Leaders should focus on expanding access to care using an all-hands-on-deck approach. One way to do this is to temporarily lift the X waiver; another is to ensure that naloxone and syringes are available at all pharmacies and to involve pharmacists in testing for COVID-19 and referral for addiction treatment services. A third is to support efforts for mobile naloxone and methadone distribution, increasing access for patients who cannot reach a treatment facility or who are unhoused. A fourth is to blanket communities of people who use drugs with life-saving resources such as syringes, naloxone, sterile supplies, and drug test strips. Test strips are important because COVID-19 is altering the drug supply by making it harder for illicit drugs to enter the country. This sounds like a good thing—fewer drugs could mean fewer overdoses—but eliminating drug supply does not eliminate drug demand. As a result, people who use drugs are likely to get drugs from unknown sources that may be cut with more dangerous substances. Giving people a way to test their drug supply reduces the risk of death.

There’s a stigma attached to substance use disorders. Do you worry that the stigma might increase as another health crisis takes priority?

Stigma plays a major role in which patients get access to care, who is deemed deserving and who is deemed undeserving. What the word “stigma” first brings to mind is discrimination. Health care providers often relegate people who use drugs and people with chronic pain to the undeserving category, conceiving of them as manipulators or malingerers.
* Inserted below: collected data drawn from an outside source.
(** Climbing to the first ancestor on the other side. *)
Lemma up_left_ok fuel t p (Q : option loc → pheap K → Prop) s :
  foc ks s t p → t ≠ Nil → length p < fuel → Q (snd <$> climb_prev p) s →
  wp (up_left fuel (node_ptr t)) (λ e, wp (VRB_PARENT e) Q) s.
Proof using Type.
  clear cmp TotalCmp0.
  revert fuel t. induction p as [|f p IH]; intros fuel t Hf Ht Hlen HQ;
    (destruct fuel as [|fuel]; [lia|]); (destruct t as [|c l x r]; [done|]); cbn [up_left node_ptr];
    apply wp_bind; (eapply wp_PARENT; [by eapply foc_node|]); cbn [rbe_parent].
  { apply wp_ret. by eapply wp_PARENT; [by eapply foc_node|]. }
  pose proof (foc_other _ _ _ _ _ _ _ _ Hf) as Hx. pose proof (foc_node _ _ _ _ _ _ _ Hf) as Hn.
  apply foc_zip in Hf. destruct f as [fc y u|fc u y]; cbn [path_ptr plug] in *;
    apply wp_bind; (eapply wp_LEFT; [by eapply foc_node|]); cbn [rbe_left node_ptr].
  - rewrite decide_True by done. by eapply (IH fuel (Node fc (Node c l x r) y u)); [|done|simpl in *; lia|].
  - rewrite decide_False by naive_solver. apply wp_ret. by eapply wp_PARENT.
Qed.
(** VRB_PREV. *)
Lemma PREV_ok o k t (Q : option loc → pheap K → Prop) s :
  foc ks s t [] → StronglySorted (key_lt cmp) (elems t) → (k, o) ∈ elems t →
  Q (snd <$> rb_prev cmp t k) s → wp (PREV (Some o)) Q s.
Proof.
  intros Hf Hs Hin HQ. destruct (locate_elem cmp t k [] o Hs Hin) as (c & l & r & p & Hloc & Hz).
  unfold rb_prev in HQ. rewrite Hloc in HQ. apply (foc_move _ _ _ _ (Node c l (k, o) r) p) in Hf; [|done].
  clear Hloc Hz Hin Hs. pose proof (foc_node _ _ _ _ _ _ _ Hf) as Hx. cbn [snd fst] in Hx.
  pose proof (foc_size _ _ _ _ Hf) as Hlen. rewrite locs_node, length_app in Hlen. simpl in Hlen.
  unfold PREV. apply wp_bind, wp_getS, wp_bind. eapply wp_LEFT; [exact Hx|]. cbn [rbe_left].
  destruct l as [|rc rl rx rr]; cbn [node_ptr].
  2: {
    rewrite locs_node, length_app in Hlen. simpl in Hlen.
    eapply go_right_ok; [exact (proj2 (foc_zip _ _ _ (InLeft c (k, o) r) p) Hf)|lia|done]. }
  apply wp_bind. eapply wp_PARENT; [exact Hx|]. cbn [rbe_parent].
  assert (wp (elm ← up_left (size (mem s)) (Some o); VRB_PARENT elm) Q s) as Hup.
  { apply wp_bind. eapply (up_left_ok _ (Node c Nil (k, o) r)); [exact Hf|done|lia|]. done. }
  destruct p as [|f p]; cbn [path_ptr]; [by apply wp_bind, wp_ret|].
  pose proof (foc_other _ _ _ _ _ _ _ _ Hf) as Hot. pose proof (proj1 (foc_zip _ _ _ _ _) Hf) as Hp.
  destruct f as [fc y u|fc u y]; cbn [path_ptr plug] in *;
    apply wp_bind, wp_bind; (eapply wp_RIGHT; [by eapply foc_node|]); cbn [rbe_right node_ptr]; apply wp_ret.
  - rewrite bool_decide_false by naive_solver. done.
  - rewrite bool_decide_true by done. by apply wp_ret.
Qed.
End walking.

(** ** The tree in memory as a sorted list *)
Section sorted_list.
Context {K : Type} (cmp : K → K → comparison) `{!TotalCmp cmp} (ks : gmap loc K).
Abbreviation elm := (K * loc)%type.
Implicit Types (s : pheap K) (t : rbtree K) (xs : list elm) (o : loc).

(** The operations, on structs that exist. *)
Inductive ptr_op :=
| Ptr_insert (o : loc) | Ptr_remove (o : loc) | Ptr_find (k : K) | Ptr_nfind (k : K)
| Ptr_min | Ptr_max | Ptr_next (o : loc) | Ptr_prev (o : loc).
Definition ptr_step (op : ptr_op) : M (pheap K) (option loc) :=
  match op with
  | Ptr_insert o => INSERT cmp (Some o)
  | Ptr_remove o => REMOVE (Some o)
  | Ptr_find k => FIND cmp k
  | Ptr_nfind k => NFIND cmp k
  | Ptr_min => MINMAX (-1)
  | Ptr_max => MINMAX 1
  | Ptr_next o => NEXT (Some o)
  | Ptr_prev o => PREV (Some o)
  end.
Fixpoint ptr_run (ops : list ptr_op) : M (pheap K) (list (option loc)) :=
  match ops with
  | [] => mret []
  | op :: ops => a ← ptr_step op; rest ← ptr_run ops; mret (a :: rest)
  end.

(** What an operation answers for the sorted list [xs], and the new list;
    [ks] are the keys of the structs. *)
Definition list_step xs (op : ptr_op) : option loc * list elm :=
  match op with
  | Ptr_insert o =>
      match ks !! o with
      | Some k => match head (at_key cmp k xs) with
                  | Some e => (Some e.2, xs)
                  | None => (None, below cmp k xs ++ (k, o) :: above cmp k xs)
                  end
      | None => (None, xs)
      end
  | Ptr_remove o => (Some o, filter (λ e, e.2 ≠ o) xs)
  | Ptr_find k => (snd <$> head (at_key cmp k xs), xs)
  | Ptr_nfind k => (snd <$> head (filter (λ e, cmp k e.1 ≠ Gt) xs), xs)
  | Ptr_min => (snd <$> head xs, xs)
  | Ptr_max => (snd <$> last xs, xs)
  | Ptr_next o => (k ← ks !! o; snd <$> head (above cmp k xs), xs)
  | Ptr_prev o => (k ← ks !! o; snd <$> last (below cmp k xs), xs)
  end.
(** An insertion is of a struct; a removal or a step is from an element of
    the tree. *)
Definition step_allowed xs (op : ptr_op) : Prop :=
  match op with
  | Ptr_insert o => is_Some (ks !! o)
  | Ptr_remove o | Ptr_next o | Ptr_prev o => o ∈ xs.*2
  | _ => True
  end.
Fixpoint list_run xs (ops : list ptr_op) : list (option loc) * list elm :=
  match ops with
  | [] => ([], xs)
  | op :: ops =>
      let '(a, xs) := list_step xs op in let '(rest, xs) := list_run xs ops in (a :: rest, xs)
  end.
Fixpoint run_allowed xs (ops : list ptr_op) : Prop :=
  match ops with
  | [] => True
  | op :: ops => step_allowed xs op ∧ run_allowed (list_step xs op).2 ops
  end.
#[global] Instance step_allowed_dec xs op : Decision (step_allowed xs op).
Proof using Type. destruct op; simpl; apply _. Defined.
#[global] Instance run_allowed_dec ops xs : Decision (run_allowed xs ops).
Proof using Type. revert xs. induction ops as [|op ops IH]; intros xs; simpl; apply _. Defined.

(** The memory holds a red-black tree with the elements [xs]. *)
Definition holds s xs : Prop :=
  ∃ t, foc ks s t [] ∧ rb_ok (cmp:=cmp) t ∧ elems t = xs.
But stigma is not just interpersonal; it is structural. Unequal allocation of resources fundamentally breeds stigma. In a moment like this when health-care providers lack sufficient human power, protective equipment, and ventilators, they have to make tough decisions about who deserves access to care. These choices are not only grounded in perceptions of patients’ medical conditions but also in cultural constructions of worth grounded in race, class, and gender. The dehumanization of people who use drugs and people in pain is exacerbated when those people are poor and/or belong to minority groups. Multiple news reports have spotlighted people of color who died after being denied access to COVID-19 tests and treatment. Communities of color have disproportionately high fatality rates resulting from systemic inequality in jobs, housing dynamics, and access to healthcare. 

Pain, addiction, and COVID-19 are not just biological but also social and political. But all is not lost—yet. We have the power to address these conditions in ways that affirm life and honor humanity. These are the standards to which we must hold our leaders accountable.

Interview was edited for clarity and length.